Debt can be a significant source of stress for both men and women in Mississippi. However, data collected by Comet Financial show that women carry higher debt loads than men on average. The average student loan balance for women was $30,716 while men owed amounts that averaged $24,323. Car loans produced another disparity, with women owing an average of $12,183 compared to $10,371 for men.
Credit card debts followed the same pattern. While women carried an average outstanding balance of $6,559, men's credit card debts averaged $5,163. Medical bills hit women harder as well. Their average medical debts were $1,110 more than that for men. The gender wage gap presents itself as the likely contributor of higher debts for women. In general, female workers only earn $0.72 to $0.82 for every $1 paid to male workers.
Regardless of gender, people have a strong interest in paying down their burdensome debts. To accomplish this, they might scrutinize their budgets for expenses that can be cut so that money can be redirected to debt balances. For many people, a second job has the potential to bring in hundreds of extra dollars per month that could go toward paying off loans.

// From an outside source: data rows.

(* ===== verification/StrToNum.v ===== *)
(** * Numbers from strings

    stdlib/strtol.c, strtoul.c, strtoll.c, strtoull.c and inttypes/strtoimax.c,
    strtoumax.c.  The six functions have the same body but for the type of the
    sum, the results for an overflow, and [strtoumax], which moves [stop] along
    with the digits; [strto] is that body, with the conversion to the type
    ([wrap]), those results ([overflow]) and that difference ([advance]) as
    parameters. *)

From stdpp Require Import base gmap list numbers.
From S2P Require Import Prelude CMem Words Ctype StrScan.
Open Scope Z_scope.

(** ** Definitions *)

(** Skip all leading blanks: the position and the character there. *)
Definition strto_blanks (str : Z) : M cstate (Z * Z) :=
  loop (fun str =>
          c ← load8 str;
          if negb (c =? 0) then
            if isspace c =? 0 then break (str, c) else continue (str + 1)
          else break (str, c)) str.

(** The sign: whether it is negative, and the position after it. *)
Definition strto_sign (str c : Z) : bool * Z :=
  if c =? 45 then (true, str + 1)
  else if c =? 43 then (false, str + 1) else (false, str).

(** The prefix and the base: the base, the position and the character there. *)
Definition strto_base (str base : Z) : M cstate (Z * Z * Z) :=
  c ← load8 str;
  '(base, str, c) ←
    (if (base =? 0) || (base =? 16) then
       if c =? 48 then
         x ← load8 (str + 1);
         if (x =? 120) || (x =? 88) then
           c ← load8 (str + 2); mret (16, str + 2, c)
         else mret (base, str, c)
       else mret (base, str, c)
     else mret (base, str, c));
  let base := if base =? 0 then (if c =? 48 then 8 else 10) else base in
  mret (base, str, c).

(** The value of a digit; [None] where the loop breaks. *)
Definition strto_digit (c : Z) : option Z :=
  if (48 <=? c) && (c <=? 57) then Some (c - 48)
  else if 97 <=? c then Some (c - (97 - 10))
  else if 65 <=? c then Some (c - (65 - 10))
  else None.

Section StrTo.
Context (wrap : Z → Z) (overflow : bool → Z) (advance : bool).

(** The digits: the sum, the position and the number of digits; [inl] is the
    jump to the end after an overflow. *)
Definition strto_digits (is_negative : bool) (base str c : Z)
  : M cstate ((Z * Z * Z) + (Z * Z * Z)) :=
  if (1 <=? base) && (base <=? 36) then
    loop (fun '(str, c, sum, n) =>
            if negb (c =? 0) then
              match strto_digit c with
              | None => break (inr (sum, str, n))
              | Some c =>
                  if base <=? c then break (inr (sum, str, n))
                  else
                    let new_sum := wrap (base * sum + c) in
                    if new_sum <? sum then
                      _ ← set_errno ERANGE;
                      break (inl (overflow is_negative, str, n))
                    else
                      c ← load8 (str + 1);
                      continue (str + 1, c, new_sum, n + 1)
              end
            else break (inr (sum, str, n))) (str, c, 0, 0)
  else mret (inr (0, str, 0)).

(** The result and where the conversion stopped. *)
Definition strto_number (str base : Z) : M cstate (Z * Z) :=
  let stop := str in
  if str =? NULL then _ ← set_errno EFAULT; mret (0, stop)
  else if base <? 0 then _ ← set_errno ERANGE; mret (0, stop)
  else
    '(str, c) ← strto_blanks str;
    let '(is_negative, str) := strto_sign str c in
    '(base, str, c) ← strto_base str base;
    r ← strto_digits is_negative base str c;
    match r with
    | inl (result, str, num_digits_converted) =>
        mret (result, if advance && negb (num_digits_converted =? 0) then str else stop)
    | inr (sum, str, num_digits_converted) =>
        if num_digits_converted =? 0 then mret (0, stop)
        else mret (if is_negative then wrap (- sum) else sum, str)
    end.

Definition strto (str ptr base : Z) : M cstate Z :=
  '(result, stop) ← strto_number str base;
  _ ← (if negb (ptr =? NULL) then store32 ptr stop else mret tt);
  mret result.
End StrTo.

Definition LONG_MIN : Z := -2147483648.
Definition LONG_MAX : Z := 2147483647.
Definition ULONG_MAX : Z := 4294967295.
Definition INTMAX_MIN : Z := -9223372036854775808.
Definition INTMAX_MAX : Z := 9223372036854775807.
Definition UINTMAX_MAX : Z := 18446744073709551615.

When circumstances have forced a person so far into debt that keeping up with loan payments and living expenses appears impossible, speaking with an attorney about bankruptcy might reveal a solution. After reviewing someone's financial situation, an attorney might recommend filing for Chapter 13 bankruptcy. This action might result in an adjusted payment plan that a debtor can keep up with every month. An attorney could prepare the financial disclosures necessary for petitioning the court. Legal support could allow a person to halt creditor harassment and potentially convince a court to discharge a portion of debts after the completion of a payment plan.